==== Supplied records

(** * The order-entry form of the dashboard ([components/orders/order-form.tsx])

    A shallow embedding of the [OrderForm] component: the draft state held
    in React hooks, the closures that edit the item list, the derived total
    and the submit handler with its calls to the Supabase client and to the
    router.  JavaScript numbers are IEEE 754 binary64 values, which is what
    Rocq's primitive [float] is; no law of exact arithmetic is used below. *)

From Stdlib Require Import Floats Ascii String List.
From stdpp Require Import base list strings.
Import ListNotations.

Local Open Scope string_scope.
Local Open Scope list_scope.

(** * JavaScript primitives used by the component *)

Module Js.

(** The [number] type. *)
Definition number : Set := float.

(** Truthiness of a string: only the empty string is falsy. *)
Definition truthy (s : string) : bool := negb (String.eqb s "").

(** [s || null] for a string [s]. *)
Definition orNull (s : string) : option string :=
  if truthy s then Some s else None.

(** [m || d] where [m] is a string that may be [undefined]. *)
Definition orElse (m : option string) (d : string) : string :=
  match m with
  | Some s => if truthy s then s else d
  | None => d
  end.

(** White space and line terminators of ECMAScript among the code units
    below 256 (a [string] here is a sequence of one-byte code units):
    TAB, LF, VT, FF, CR, SP and NBSP. *)
Definition isWhiteSpace (c : ascii) : bool :=
  let n := nat_of_ascii c in
  (Nat.leb 9 n && Nat.leb n 13) || Nat.eqb n 32 || Nat.eqb n 160.

(** [String.prototype.trimStart]. *)
Fixpoint trimStart (s : string) : string :=
  match s with
  | EmptyString => EmptyString
  | String c rest => if isWhiteSpace c then trimStart rest else s
  end.

(** [String.prototype.trimEnd]. *)
Fixpoint trimEnd (s : string) : string :=
  match s with
  | EmptyString => EmptyString
  | String c rest =>
      match trimEnd rest with
      | EmptyString => if isWhiteSpace c then EmptyString else String c EmptyString
      | kept => String c kept
      end
  end.
(** * The keycode conversion script [app/scripts/convert.py]

    A shallow embedding of the script and of the parts of the Python
    library it calls ([bytes.decode], [str.split], [re], [pathlib]),
    followed by the properties of the script.

    Python strings are sequences of code points ([pystr]), byte strings
    are lists of [byte].  The script's effects (reading and writing
    files, printing) are threaded through an explicit [world]. *)

From Stdlib Require Import NArith Lia.
From Stdlib.Strings Require Import Byte.
From stdpp Require Import base option list gmap strings pretty.

Local Open Scope N_scope.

========

The lines to copy run from the first line of the entries to the line containing "Import ListNotations."; copy them exactly and output nothing else.

(** * The order-entry form of the dashboard ([components/orders/order-form.tsx])

    A shallow embedding of the [OrderForm] component: the draft state held
    in React hooks, the closures that edit the item list, the derived total
    and the submit handler with its calls to the Supabase client and to the
    router.  JavaScript numbers are IEEE 754 binary64 values, which is what
    Rocq's primitive [float] is; no law of exact arithmetic is used below. *)

From Stdlib Require Import Floats Ascii String List.
From stdpp Require Import base list strings.
Import ListNotations.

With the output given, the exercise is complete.